For a successful hydraulic fracturing operation, two of the most important properties required from fracturing fluids are transport proppant into the fractured zone and minimum damage to formation and proppant pack conductivity. As the fluid is pumped downhole, it experiences thermal and shear thinning. Shear recovery and thermal stability are critical in terms of successful fracture creation and proppant placement. These fluid properties can be controlled by proper selection of crosslinker and linkable groups. Thermal stability of fluid at high temperatures can be increased by proper selection of gel stabilizers and it also reduces the amount of gelling agent to be used.
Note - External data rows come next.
Record Request : Type := MkRequest {
  rq_Schema : string;
  rq_Op : Operation;
  rq_EventID : string;
  rq_LeaseID : string;
  rq_LeaseSeconds : Z;
  rq_Code : Code;
  rq_Limit : Z;
  rq_Recipient : string;
  rq_Event : bytes;
  rq_SessionID : string;
  rq_RecipientEndpointID : string;
  rq_RecipientAgentID : string;
  rq_ExpiresAtUnix : Z;
  rq_ConversationID : string;
  rq_RoomID : string;
  rq_ReplyToEventID : string;
  rq_MembershipEpoch : Z;
  rq_MediaType : string;
  rq_Body : string;
  rq_IdempotencyKey : string;
  rq_ProtocolKind : string;
  rq_Protocol : string;
  rq_ProtocolVersion : string;
  rq_ProtocolBody : bytes;
  rq_ApplicationKind : string;
  rq_ApplicationBody : bytes;
  rq_EconomicAction : option AuthorizedAction;
  rq_EconomicWriterFence : option WriterFence;
  rq_EconomicFields : list SemanticFieldValue;
  rq_ExactEconomicRequest : bytes;
  rq_EconomicStableID : string;
  rq_EconomicRequestDigest : string;
  rq_Action : option ProposedAction;
  rq_ActionID : string;
  rq_Reason : string;
  rq_Mandate : option MandateTerms;
  rq_Challenge : string;
  rq_OwnerSignature : string;
  rq_MandateID : string;
  rq_InvitedAgentID : string;
  rq_InviteExpiresAtUnix : Z;
  rq_QuoteCommitment : string;
  rq_EscrowAddress : string;
  rq_CapabilityClass : string;
  rq_ExpectedQuoteTerms : option PurchaseTerms;
  rq_TargetDeviceID : string;
  rq_HistorySequence : Z;
  rq_PreviousSegmentDigest : string;
  rq_AfterCreatedAtUnix : Z;
  rq_AfterEventID : string;
  rq_Filename : string;
  rq_PlaintextDigest : string;
  rq_PlaintextBytes : Z;
  rq_UploadID : string;
  rq_ChunkIndex : Z;
  rq_Chunk : bytes;
}.

(** ** Validation *)

Notation "a '==' b" := (bool_decide (a = b)) (at level 70).
Notation "a '!=' b" := (negb (bool_decide (a = b))) (at level 70).
Abbreviation some f := (negb (String.eqb f "")) (only parsing).
Abbreviation full b := (negb (blen b =? 0)) (only parsing).
Abbreviation present o := (match o with Some _ => true | None => false end) (only parsing).

Fixpoint any_nonempty (fields : list string) : bool :=
  match fields with [] => false | f :: rest => some f || any_nonempty rest end.

Definition requireEmpty (r : Request) (operation : string) (fields : list string) : result unit :=
  refuse any_nonempty fields with NewError (operation +:+ " carries a field it does not use");
  refuse full (rq_Event r) with NewError (operation +:+ " carries an event it does not use");
  Ok tt.

(** Every deciding operation carries the owner's authorisation, and no other does. *)
Definition carries_authority (r : Request) : result unit :=
  if Deciding (rq_Op r) then
    refuse negb (challengePattern (rq_Challenge r)) with NewError "an owner decision needs a challenge";
    refuse String.eqb (rq_OwnerSignature r) "" with NewError "an owner decision needs the owner's signature";
    Ok tt
  else
    refuse some (rq_Challenge r) || some (rq_OwnerSignature r)
      with NewError "only an owner decision carries a challenge and a signature";
    Ok tt.

Definition economic_operation (op : Operation) : bool := (op == OpEconomicSendDirect) || (op == OpEconomicActionStatus).
Definition quote_operation (op : Operation) : bool := (op == OpRecordEscrowLocation) || (op == OpVerifyAcceptedQuote).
Conventional gel stabilizer contains sulfur which could contribute to H2S gas when consumed by sulfate reducing bacteria. H2S gas is not only corrosive in nature but also harmful to health and thus, although it performs well, several operators seek sulfur-free stabilizers that can perform equivalent to sulfur-based compounds.
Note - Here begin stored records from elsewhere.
(** An allowed spend: bound to its execution, held, then authorised. *)
Definition allowed_spend (w1 w2 : write_outcome) (mandateID : string) (mandate : Mandate) (action : Action) (terms : Terms)
    (actionID : string) (decision : fw_Decision) (now : time) (s : Owner) : Response * Owner :=
  match ExecutionID mandateID terms with
  | Err e => (local_refuse CodeInternal e, s)
  | Ok executionID =>
      match ClaimEconomicExecution w1 executionID actionID now s with
      | (Err e, s) => (local_refuse CodeInternal e, s)
      | (Ok (bound, fresh), s) =>
          if negb fresh && negb (String.eqb bound actionID)
          then (bound_elsewhere actionID "this purchase is already authorised under another action", s) else
          match reserveMandateBudget mandateID mandate executionID (t_Price terms) s with
          | (Err e, s) =>
              if negb (bool_decide (e = ErrBudgetExceeded)) then (local_refuse CodeInternal e, s)
              else escalateSpend w2 mandateID action actionID (d_Provenance decision) "would exceed the mandate's remaining budget" now s
          | (Ok _, s) =>
              match RecordAutoAuthorization w2 (spend_request_of mandateID action actionID
                      "allowed by policy, inside the owner's mandate" (d_Provenance decision) now) s with
              | (Err e, s) => (local_refuse CodeInternal e, s)
              | (Ok approval, s) =>
                  (action_answer actionID (outcome_text (d_Outcome decision)) (d_Reason decision) (state_text (ap_State approval)) false, s)
              end
          end
      end
  end.

(** A spend the owner decides: held where it fits, then asked. *)
Definition asked_spend (w : write_outcome) (mandateID : string) (mandate : Mandate) (action : Action) (terms : Terms)
    (actionID : string) (decision : fw_Decision) (now : time) (s : Owner) : Response * Owner :=
  match ExecutionID mandateID terms with
  | Err e => (local_refuse CodeInternal e, s)
  | Ok executionID =>
      let ask s := escalateSpend w mandateID action actionID (d_Provenance decision) (d_Reason decision) now s in
      match reserveMandateBudget mandateID mandate executionID (t_Price terms) s with
      | (Err e, s) => if negb (bool_decide (e = ErrBudgetExceeded)) then (local_refuse CodeInternal e, s) else ask s
      | (Ok _, s) => ask s
      end
  end.

Definition one_shot (action : Action) : bool :=
  String.eqb (ac_Effect action) EffectToolCall || String.eqb (ac_Effect action) EffectPhysicalIO.

(** An allowed tool call: bound to its idempotency key and authorised. *)
Definition allowed_tool (w1 w2 : write_outcome) (action : Action) (actionID : string) (decision : fw_Decision) (now : time) (s : Owner)
    : Response * Owner :=
  match ClaimToolExecution w1 (ac_IdempotencyKey action) actionID now s with
  | (Err e, s) => (local_refuse CodeInternal e, s)
  | (Ok (bound, _), s) =>
      if negb (String.eqb bound actionID)
      then (bound_elsewhere actionID "this tool invocation key is already bound to another action", s) else
      match RecordAutoAuthorization w2 (MkApprovalRequest actionID (ac_Effect action) (ac_Summary action) (ac_IdempotencyKey action)
              "allowed by policy" (toApprovalOrigins (d_Provenance decision)) None None "" (u64 now)) s with
      | (Err e, s) => (local_refuse CodeInternal e, s)
      | (Ok approval, s) =>
          (action_answer actionID (outcome_text (d_Outcome decision)) (d_Reason decision) (state_text (ap_State approval)) false, s)
      end
  end.

(** Any other action the owner decides. *)
Definition asked_action (w1 w2 : write_outcome) (action : Action) (actionID : string) (decision : fw_Decision) (now : time) (s : Owner)
    : Response * Owner :=
  let ask s :=
    match RequestApproval w2 (MkApprovalRequest actionID (ac_Effect action) (ac_Summary action) (ac_IdempotencyKey action)
            (d_Reason decision) (toApprovalOrigins (d_Provenance decision)) (ac_Terms action) (ac_Physical action) "" (u64 now)) s with
    | (Err e, s) => (local_refuse CodeInternal e, s)
    | (Ok approval, s) =>
        (action_answer actionID (outcome_text (d_Outcome decision)) (d_Reason decision) (state_text (ap_State approval)) false, s)
    end in
  if one_shot action then
    match ClaimToolExecution w1 (ac_IdempotencyKey action) actionID now s with
    | (Err e, s) => (local_refuse CodeInternal e, s)
    | (Ok (bound, _), s) =>
        if negb (String.eqb bound actionID)
        then (bound_elsewhere actionID "this tool invocation key is already bound to another action", s) else ask s
    end
  else ask s.

(** The mandate of a spend and the decision of the firewall. *)
Definition judge (policy : Policy) (mandateID : string) (action : Action) (now : time) (s : Owner)
    : result (fw_Decision * option Mandate) :=
  if String.eqb (ac_Effect action) EffectSpend then
    let* mandate := spendMandate mandateID s in
    let* decision := EvaluateSpend policy mandate action now in
    Ok (decision, Some mandate)
  else
    let* decision := Evaluate policy action in
    Ok (decision, None).

Definition requestAction (w1 w2 : write_outcome) (policy : Policy) (proposed : ProposedAction) (mandateID : string) (now : time)
    (s : Owner) : Response * Owner :=
  let action := toAction proposed in
  match judge policy mandateID action now s with
  | Err e => (local_refuse CodeInternal e, s)
  | Ok (decision, mandate) =>
      if bool_decide (d_Outcome decision = Refuse)
      then (action_answer "" (outcome_text Refuse) (d_Reason decision) "" false, s) else
      match ActionID action with
      | Err e => (local_refuse CodeInternal e, s)
      | Ok actionID =>
          let allowed := bool_decide (d_Outcome decision = Allow) in
          match mandate, ac_Terms action with
          | Some mandate, Some terms =>
              if allowed then allowed_spend w1 w2 mandateID mandate action terms actionID decision now s
              else asked_spend w2 mandateID mandate action terms actionID decision now s
          | _, _ =>
              if allowed then
                if one_shot action then allowed_tool w1 w2 action actionID decision now s
                else (action_answer actionID (outcome_text (d_Outcome decision)) (d_Reason decision) "" true, s)
              else asked_action w1 w2 action actionID decision now s
          end
      end
  end.

Definition actionStatus (actionID : string) (s : Owner) : Response :=
  match LookupApproval actionID s with
  | Err e => local_refuse CodeInternal e
  | Ok None => action_answer actionID "" "no decision was ever asked for about this action" "" false
  | Ok (Some a) => action_answer actionID "" (ap_DenialReason a) (state_text (ap_State a)) false
  end.

Definition claimAction (w : write_outcome) (actionID : string) (now : time) (s : Owner) : Response * Owner :=
  match SpendApproval w actionID now s with
  | (Err e, s) =>
      if bool_decide (e = ErrApprovalNotGranted) || bool_decide (e = ErrApprovalUnknown)
      then (action_answer actionID "" (error_text e) "" false, s) else (local_refuse CodeInternal e, s)
  | (Ok approval, s) =>
      match CommitMandateReservation approval s with
      | (Err e, s) => (local_refuse CodeInternal e, s)
      | (Ok _, s) => (action_answer actionID "" "" (state_text (ap_State approval)) true, s)
      end
  end.

Definition waiting_action (a : Approval) : WaitingAction :=
  let q := ap_Request a in
  MkWaiting (ap_ActionID a) (aq_Effect q) (aq_Summary q) (aq_IdempotencyKey q) (aq_Reason q) (fromApprovalOrigins (aq_Origins q))
    (aq_Terms q) (aq_Physical q) (aq_AskedAt q).
Definition pendingActions (limit : Z) (now : time) (s : Owner) : Response :=
  match ListPendingApprovals now limit s with
  | Err e => local_refuse CodeInternal e
  | Ok waiting =>
      if negb (forallb approvalReproducesID waiting)
      then local_refuse CodeInternal (NewError "a pending approval's stored action does not reproduce its identifier")
      else listed_actions (List.map waiting_action waiting)
  end.

Definition grantAction (w : write_outcome) (actionID : string) (now : time) (s : Owner) : Response * Owner :=
  match GrantAction w actionID now s with
  | (Err e, s) => (local_refuse CodeInternal e, s)
  | (Ok a, s) => (action_answer actionID "" "" (state_text (ap_State a)) false, s)
  end.

Definition denyAction (w : write_outcome) (actionID reason : string) (now : time) (s : Owner) : Response * Owner :=
  match DenyAction w actionID reason now s with
  | (Err e, s) => (local_refuse CodeInternal e, s)
  | (Ok a, s) =>
      match ReleaseMandateReservation a s with
      | (Err e, s) => (local_refuse CodeInternal e, s)
      | (Ok _, s) => (action_answer actionID "" "" (state_text (ap_State a)) false, s)
      end
  end.

Definition mandate_of_terms (m : MandateTerms) : StoredMandate :=
  let a := mt_Asset m in
  MkStoredMandate "" "" (mt_Objective m) (mt_Authority m) (mt_CapabilityClass m) (ai_NetworkID a) (ai_GenesisRootHash a)
    (ai_GenesisFileHash a) (ai_Workchain a) (ai_AccountID a) (ai_MasterCodeHash a) (ai_WalletCodeHash a) (ai_Decimals a)
    (mt_MaxTotalAtomic m) (mt_ApprovalAboveAtomic m) (mt_MaxCounteroffers m) (mt_ExpiresAtUnix m) 0 0.
Definition placeMandate (w : write_outcome) (m : MandateTerms) (now : time) (s : Owner) : Response * Owner :=
  match PlaceMandate w (mandate_of_terms m) now s with
  | (Err e, s) => (local_refuse CodeInternal e, s)
  | (Ok stored, s) =>
      (match toMandate stored with Err e => local_refuse CodeInternal e | Ok _ => mandate_answer (sm_MandateID stored) end, s)
  end.
Definition revokeMandate (w : write_outcome) (mandateID : string) (now : time) (s : Owner) : Response * Owner :=
  match RevokeMandate w mandateID now s with
  | (Err e, s) => (local_refuse CodeInternal e, s)
  | (Ok stored, s) => (mandate_answer (sm_MandateID stored), s)
  end.
Definition held_mandate (m : StoredMandate) : HeldMandate :=
  MkHeld (sm_MandateID m) (sm_Objective m) (sm_Authority m) (sm_CapabilityClass m) (assetIdentityOf m) (sm_MaxTotalAtomic m)
    (sm_ApprovalAboveAtomic m) (sm_MaxCounteroffers m) (sm_ExpiresAtUnix m) (sm_PlacedAtUnix m) (sm_RevokedAtUnix m).
Definition api_listMandates (s : Owner) : Response :=
  match ListMandates s with
  | Err e => local_refuse CodeInternal e
  | Ok stored => listed_mandates (List.map held_mandate stored)
  end.
End Actions.

Definition recordEscrowLocation `{CA : ChainAddresses} (w : write_outcome) (commitment address class : string) (s : Owner) : Response * Owner :=
  match RecordEscrowLocation w commitment address class s with
  | (Err e, s) => (local_refuse CodeInternal e, s)
  | (Ok fresh, s) => (was_fresh fresh, s)
  end.


(** ** Economic messages *)

Section EconomicSend.
  Context `{CP : CommerceProtocol}.

(** What goes to the direct-message sender. *)
Inductive outgoing : Type :=
  | SendDirectMessage (recipient mediaType : string) (body : bytes) (idempotency : string) (expires : Z)
  | SendDirectApplication (recipient kind : string) (body : bytes) (idempotency : string) (expires : Z).
Record DirectMessageResult : Type := MkDirectResult {
  dm_AgentID : string;
  dm_CanonicalName : string;
  dm_ConversationID : string;
  dm_EventID : string;
  dm_Readiness : string;
}.

Definition economicKindMatchesEffect (actionKind eventKind : string) : bool :=
  let among l := bool_decide (eventKind ∈ l) in
  if String.eqb actionKind "messenger.contact" then among ["text"; "intent.application"]
  else if String.eqb actionKind "messenger.send" then
    among ["text"; "private.handoff.challenge"; "private.handoff.acknowledgement"; "private.handoff.status"; "private.handoff.delete";
           "commerce.profile-event"]
  else if String.eqb actionKind "operation.private-send" then among ["operation.outcome"]
  else if String.eqb actionKind "agreement.propose" then among ["agreement.propose"]
  else if String.eqb actionKind "agreement.authorize" then among ["agreement.accept"; "agreement.evidence"]
  else if String.eqb actionKind "provider.offer" then among ["agreement.provider-offer"]
  else if String.eqb actionKind "agreement.withdraw" then among ["agreement.withdraw"]
  else if String.eqb actionKind "disclosure.release" then among ["private.handoff.authorization"]
  else if String.eqb actionKind "content.upload" then among ["private.handoff.acknowledgement"; "private.handoff.status"]
  else if String.eqb actionKind "content.delete" then among ["private.handoff.delete"; "private.handoff.status"]
  else if String.eqb actionKind "delivery.release" then among ["agreement.delivery"]
  else false.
This paper describes a sulfur-free gel stabilizer developed for enhancing the stability of fracturing fluid, allowing a lower concentration of gelling agent. This gel stabilizer is sulfur-free, nonhazardous, and biodegradable. It also provides better stability for fluids compared to conventional sulfur containing gel stabilizers.
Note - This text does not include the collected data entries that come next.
(* ===== verification/Mailbox.v ===== *)
(** * The mailbox relay: [pkg/mailbox]

    A relay keeps opaque ciphertexts for mailboxes until they are fetched, deleted or
    expire.  [store.go] is the durable store and [ack.go] the receipt it signs;
    [auth.go] admits an operation under a grant an endpoint signed for a capability key
    and a request that key signed, [access_replay.go] uses every request once, and
    [finalized.go] finds the endpoint key in finalized agent state; [fanout.go] asks
    several relays to keep one message.

    A mailbox is a directory of record files, and the claims of requests are one more.
    File modes are not modelled.  The outcome of each creation, removal and directory
    sync is an argument of the operation that makes it. *)

From S2P Require Import Prelude Encoding Canon Files Json Money Identity Payload PayloadCodec E2ee Envelope.

(** ** Vocabulary *)

Definition relay_recordSchema : string := "tos.messaging.mailbox-record.v1".
Definition MaxListResults : Z := 256.
Definition MaxRecordBytes : Z := MaxCiphertextBytes + 2048.
Definition ErrRelayConflict : error := Sentinel "Relay message identity conflicts with stored ciphertext".
Definition ErrQuota : error := Sentinel "Mailbox Relay quota exceeded".
Definition accessClaimSchema : string := "tos.messaging.mailbox-access-claim.v1".
Definition MaxAccessClaims : Z := 100000.
Definition MaxClaimBytes : Z := 1024.
Definition ErrAccessReplay : error := Sentinel "Mailbox access request was replayed".
Definition AckSchema : string := "tos.messaging.stored-ack.v1".
Definition MaxAckBytes : Z := 2048.
Definition CapabilityGrantSchema : string := "tos.messaging.mailbox-capability-grant.v1".
Definition AccessRequestSchema : string := "tos.messaging.mailbox-access-request.v1".
Definition MaxGrantBytes : Z := 8192.
Definition MaxAccessRequestBytes : Z := 4096.
(** In seconds. *)
Definition MaxGrantLifetime : Z := 30 * 24 * 60 * 60.
Definition MaxRequestLifetime : Z := 2 * 60.
Definition MaxRequestFutureSkew : Z := 30.
Definition MaxRelayTargets : Z := 8.

Definition DomainStoredAck : string := "tos.messaging.stored-ack.v1" +:+ NUL.
Definition DomainMailboxCapabilityGrant : string := "tos.messaging.mailbox-capability-grant.v1" +:+ NUL.
Definition DomainMailboxAccessRequest : string := "tos.messaging.mailbox-access-request.v1" +:+ NUL.
Definition DomainMailboxOperationBody : string := "tos.messaging.mailbox-operation-body.v1" +:+ NUL.
Definition DomainMailboxAccessClaim : string := "tos.messaging.mailbox-access-claim.v1" +:+ NUL.

Definition ids_Mailbox : string -> bool := prefixed_hex64 "mbx_".
Definition ids_RelayMessage : string -> bool := prefixed_hex64 "msg_".

(** ** Receipts ([ack.go]) *)

Record StoredAck : Type := MkAck {
  sa_Schema : string;
  sa_MailboxID : string;
  sa_MessageID : string;
  sa_CiphertextDigest : string;
  sa_StoredAtUnix : Z;
  sa_ExpiresAtUnix : Z;
  sa_RelayPublicKeyHex : string;
  sa_SignatureHex : string;
}.

Definition ack_CanonicalBytes (a : StoredAck) : result bytes :=
  refuse negb (String.eqb (sa_Schema a) AckSchema) || negb (ids_Mailbox (sa_MailboxID a))
      || negb (ids_RelayMessage (sa_MessageID a)) || negb (ValidDigest (sa_CiphertextDigest a))
      || (sa_StoredAtUnix a =? 0) || (sa_ExpiresAtUnix a <=? sa_StoredAtUnix a)
      || (MaxEnvelopeLifetimeSeconds <? sa_ExpiresAtUnix a - sa_StoredAtUnix a)
    with NewError "invalid StoredAck";
  match hex_decode (sa_RelayPublicKeyHex a) with
  | None => Err (NewError "invalid StoredAck Relay key")
  | Some key =>
      refuse negb (blen key =? PublicKeySize) || IsZero key with NewError "invalid StoredAck Relay key";
      let b := bytes_of_string DomainStoredAck in
      let b := canon_Text b AckSchema in
      let b := canon_Text b (sa_MailboxID a) in
      let b := canon_Text b (sa_MessageID a) in
      let b := canon_Text b (sa_CiphertextDigest a) in
      let b := canon_Uint64 b (sa_StoredAtUnix a) in
      let b := canon_Uint64 b (sa_ExpiresAtUnix a) in
      Ok (canon_Bytes b key)
  end.

(** [ed25519.PrivateKey.Public] *)
Definition public_of (key : bytes) : bytes := drop 32 key.

Section Acks.
  Context `{Ed25519}.

Definition SignAck (a : StoredAck) (key : bytes) : result StoredAck :=
  refuse negb (blen key =? PrivateKeySize) with NewError "invalid Relay signing key";
  let unsigned := MkAck AckSchema (sa_MailboxID a) (sa_MessageID a) (sa_CiphertextDigest a) (sa_StoredAtUnix a) (sa_ExpiresAtUnix a)
                    (hex_encode (public_of key)) "" in
  let* preimage := ack_CanonicalBytes unsigned in
  Ok (MkAck AckSchema (sa_MailboxID a) (sa_MessageID a) (sa_CiphertextDigest a) (sa_StoredAtUnix a) (sa_ExpiresAtUnix a)
        (hex_encode (public_of key)) (hex_encode (ed25519_Sign key preimage))).

(** A signature in hexadecimal under a key. *)
Definition hex_signed (key preimage : bytes) (signatureHex : string) : bool :=
  match hex_decode signatureHex with
  | None => false
  | Some signature => (blen signature =? SignatureSize) && ed25519_Verify key preimage signature
  end.

Definition VerifyAck (a : StoredAck) : result unit :=
  let* preimage := ack_CanonicalBytes a in
  refuse negb (hex_signed (default [] (hex_decode (sa_RelayPublicKeyHex a))) preimage (sa_SignatureHex a))
    with NewError "invalid StoredAck signature";
  Ok tt.

Definition wireAck : list (string * jkind) :=
  [("schema", JK_String); ("opaque_mailbox_id", JK_String); ("message_id", JK_String); ("ciphertext_digest", JK_String);
   ("stored_at_unix", JK_Uint 64); ("expires_at_unix", JK_Uint 64); ("relay_public_key_hex", JK_String);
   ("relay_signature_hex", JK_String)].
Definition ack_vals (a : StoredAck) : list jval :=
  [VString (sa_Schema a); VString (sa_MailboxID a); VString (sa_MessageID a); VString (sa_CiphertextDigest a);
   VUint (sa_StoredAtUnix a); VUint (sa_ExpiresAtUnix a); VString (sa_RelayPublicKeyHex a); VString (sa_SignatureHex a)].

Definition EncodeAckJSON (a : StoredAck) : result bytes :=
  call VerifyAck a;
  Ok (marshal_struct no_omit wireAck (ack_vals a)).
Definition DecodeAckJSON (raw : bytes) : result StoredAck :=
  refuse (blen raw =? 0) || (MaxAckBytes <? blen raw) with NewError "StoredAck wire is outside its bound";
  match decode_struct wireAck raw with
  | Decoded [VString schema; VString mailbox; VString message; VString digest; VUint stored; VUint expires; VString key;
             VString signature] =>
      let a := MkAck schema mailbox message digest stored expires key signature in
      call VerifyAck a;
      Ok a
  | Trailing => Err (NewError "StoredAck has trailing JSON")
  | _ => Err (NewError "json")
  end.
Further showcased is the improvement in stability of crosslinked fracturing fluid using the sulfur-free stabilizer under high temperature (HT) conditions of 280 to 320°F. Rheological tests performed using a Chandler high-pressure/high-temperature (HP/HT) viscometer with and without stabilizer are discussed. Results shows a significant change in terms of fluid stability in the presence of this new stabilizer as it provides better stability compared to conventional sulfur containing stabilizer. Also, shear sensitivity tests performed under multiple high shear rate cycles between 100-935-1700 s-1 showed excellent shear recovery after every high shear cycle by completely rehealing in less than 30 seconds.